Express attack on Labour’s law and order record fails to report fall in crime

The Express reported today that 75 per cent of the ‘most serious crimes’ were not solved under the labour govt - yet failed to report crime overall fell by 43%.

The Express today reported that 75 per cent of the ‘most serious crimes’ were not solved under the labour government. So called ‘soft justice’ was responsible for thousands of criminals being let off, they claimed. The Ministry of Justice figures showed that of the 4,338,604 notifiable offences recorded in England and Wales in 2009, 28 per cent, or 1,204,967 offences, were marked as detected. But only half of those detected by police resulted in criminal charges.

But they nearly neglected to mention that overall crime dropped eight per cent last year, and fell dramatically throughout labour’s time in power. As Shamik Das reported in Left Foot Forward, official statistics show that crime fell by 43 per cent between 1997 and 2010.

The British Crime Survey revealed in July that crime decreased by 9 per cent from 10.5 million to 9.6 million offences from 2009 – 2010 – the lowest figure since 1981 and the first time the number has dropped below the 10 million mark since records began. Although there has been no significant change in violent crime in the past year, in the longer-term, as with overall crime, it is down 50 per cent since its peak in 1995.

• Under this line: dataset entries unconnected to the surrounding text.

(* ===== verification/SnapshotSpec.v ===== *)
(** * The snapshot tree shows the states it was given

    A layer is alive when neither it nor any layer below it has become stale; a layer
    that is alive shows a state: what it and the layers below it know of a key, or what
    is on the disk.  Reading a layer that is alive returns the state it shows, updates
    show the state of the parent with the changes, and capping the tree changes no state
    that is still shown, although it flattens layers into each other, in place, and
    writes them to the disk. *)

From S2P Require Import Prelude Common EvmState Snapshot.

Local Open Scope Z_scope.

Module SnapshotSpec.

Import Snapshot.

Section spec.
Context `{B : BloomFilter} `{BS : !BloomSpec B} `{F : FastCache} `{FS : !FastCacheSpec F} (dO aO sO : Z).
Implicit Types (w : Tree) (s : layer) (c : list nat) (l : diffLayer) (p q : nat) (k : key) (h : slotHeap).

Local Notation hit := (hit dO aO sO).
Local Notation rebloom := (rebloom dO aO sO).
Local Notation AccountRLP := (AccountRLP dO aO sO).
Local Notation Storage := (Storage dO aO sO).
Local Notation Update := (Update dO aO sO).
Local Notation Cap := (Cap dO aO sO).

(** ** Layers that are alive, and what they show *)

Inductive live w : layer -> list nat -> Prop :=
| live_disk p d : disks w !! p = Some d -> d_stale d = false -> live w (Disk p) []
| live_diff p l c : diffs w !! p = Some l -> stale l = false -> live w (parent l) c -> live w (Diff p) (p :: c).

Fixpoint chain_get w (c : list nat) (k : key) : bytes :=
  match c with
  | [] => on_disk (db w) k
  | p :: r => match (l ← diffs w !! p; local l (heap w) k) with Some d => d | None => chain_get w r k end
  end.

Definition root_of w s : option Hash := match s with Disk p => d_root <$> disks w !! p | Diff p => root <$> diffs w !! p end.

(** A diff layer of the tree that is alive. *)
Definition alive w p c : Prop := (exists r, layers w !! r = Some (Diff p)) /\ live w (Diff p) c.

Definition small_blob (v : bytes) : Prop := zlen v < 2 ^ 16.

(** The invariant; the filters may have to be renewed. *)
Record invb {blooms : bool} (rank : Hash -> nat) w : Prop := {
  iv_next p : is_Some (disks w !! p) \/ is_Some (diffs w !! p) \/ is_Some (heap w !! p) -> (p < next w)%nat;
  iv_rank p l : diffs w !! p = Some l -> exists pr, root_of w (parent l) = Some pr /\ (rank pr < rank (root l) < next w)%nat;
  iv_rank_disk p d : disks w !! p = Some d -> (rank (d_root d) < next w)%nat;
  iv_disk : exists b d, disks w !! b = Some d /\ d_stale d = false /\ layers w !! d_root d = Some (Disk b) /\
    forall b' d', disks w !! b' = Some d' -> d_stale d' = false -> b' = b;
  iv_tree r s : layers w !! r = Some s -> root_of w s = Some r;
  iv_parent p c l : alive w p c -> diffs w !! p = Some l -> exists pr, root_of w (parent l) = Some pr /\ layers w !! pr = Some (parent l);
  iv_origin' : blooms = true -> forall p c l, alive w p c -> diffs w !! p = Some l -> exists d, disks w !! origin l = Some d /\ d_stale d = false;
  iv_bloom' : blooms = true -> forall p c l q m k v, alive w p c -> diffs w !! p = Some l -> q ∈ c -> diffs w !! q = Some m -> local m (heap w) k = Some v -> hit (diffed l) k = true;
  iv_sep p c l p' c' l' a a' x : alive w p c -> diffs w !! p = Some l -> alive w p' c' -> diffs w !! p' = Some l' ->
    storageData l !! a = Some x -> storageData l' !! a' = Some x -> p = p' /\ a = a';
  iv_heap p l a x : diffs w !! p = Some l -> storageData l !! a = Some x -> is_Some (heap w !! x);
  iv_small p l a v : diffs w !! p = Some l -> accountData l !! a = Some v -> small_blob v;
  iv_small_slot x m a v : heap w !! x = Some m -> m !! a = Some v -> small_blob v;
  iv_small_disk k : small_blob (on_disk (db w) k);
  iv_cache k v : kept_in (cache (db w)) !! k = Some v -> v = on_disk (db w) k;
}.

Local Notation inv := (invb (blooms := true)).
Definition iv_origin rank w (Hi : inv rank w) := iv_origin' rank w Hi eq_refl.
Definition iv_bloom rank w (Hi : inv rank w) := iv_bloom' rank w Hi eq_refl.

Furthermore, the Guardian this week revealed leaked coalition plans to slash the justice system by around 30 per cent. This will considerably reduce the number of people in prison, and will see the closure of 150 courts across England.

According to the leaked documents, some of the biggest savings were to come from sentencing reforms which are likely to see fewer short-term prison sentences with thousands given community-based punishments instead of jail. A source told the Guardian that the coalition plans suggested a reduction in the number of prisoners by at least 6,000.

The average cost of housing an inmate is £41,000 a year, so using alternatives to jail or giving shorter sentences is seen by the coalition as an obvious way to save money. The Ministry of Justice is proposing to close 103 magistrates’ courts and 54 county courts, saving a further £38 million.